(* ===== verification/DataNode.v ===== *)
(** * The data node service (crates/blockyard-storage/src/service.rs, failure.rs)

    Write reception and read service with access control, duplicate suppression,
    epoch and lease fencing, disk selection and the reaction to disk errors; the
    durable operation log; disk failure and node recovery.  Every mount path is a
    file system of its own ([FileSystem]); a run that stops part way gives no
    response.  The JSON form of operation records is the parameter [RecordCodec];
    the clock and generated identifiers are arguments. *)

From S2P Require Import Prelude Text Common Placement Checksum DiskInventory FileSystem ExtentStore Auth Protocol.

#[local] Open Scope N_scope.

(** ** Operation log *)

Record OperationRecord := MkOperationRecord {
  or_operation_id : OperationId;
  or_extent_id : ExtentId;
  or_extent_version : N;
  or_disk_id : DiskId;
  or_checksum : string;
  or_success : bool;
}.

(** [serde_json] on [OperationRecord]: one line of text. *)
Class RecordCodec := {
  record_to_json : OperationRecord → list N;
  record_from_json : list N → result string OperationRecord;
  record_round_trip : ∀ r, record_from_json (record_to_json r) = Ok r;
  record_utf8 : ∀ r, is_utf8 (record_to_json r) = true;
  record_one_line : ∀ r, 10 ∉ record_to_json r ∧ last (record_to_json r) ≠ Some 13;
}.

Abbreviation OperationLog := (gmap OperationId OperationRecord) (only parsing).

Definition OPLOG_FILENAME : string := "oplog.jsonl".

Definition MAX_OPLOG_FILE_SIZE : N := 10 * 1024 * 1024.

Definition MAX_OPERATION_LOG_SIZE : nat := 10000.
--- --- ---
_About this task_: Repeat exactly the lines from the first line of the records above through the line containing "(** ** Operation log *)", both included, and nothing else.

_Completed exercise_:
(* ===== verification/DataNode.v ===== *)
(** * The data node service (crates/blockyard-storage/src/service.rs, failure.rs)

    Write reception and read service with access control, duplicate suppression,
    epoch and lease fencing, disk selection and the reaction to disk errors; the
    durable operation log; disk failure and node recovery.  Every mount path is a
    file system of its own ([FileSystem]); a run that stops part way gives no
    response.  The JSON form of operation records is the parameter [RecordCodec];
    the clock and generated identifiers are arguments. *)

From S2P Require Import Prelude Text Common Placement Checksum DiskInventory FileSystem ExtentStore Auth Protocol.

#[local] Open Scope N_scope.

(** ** Operation log *)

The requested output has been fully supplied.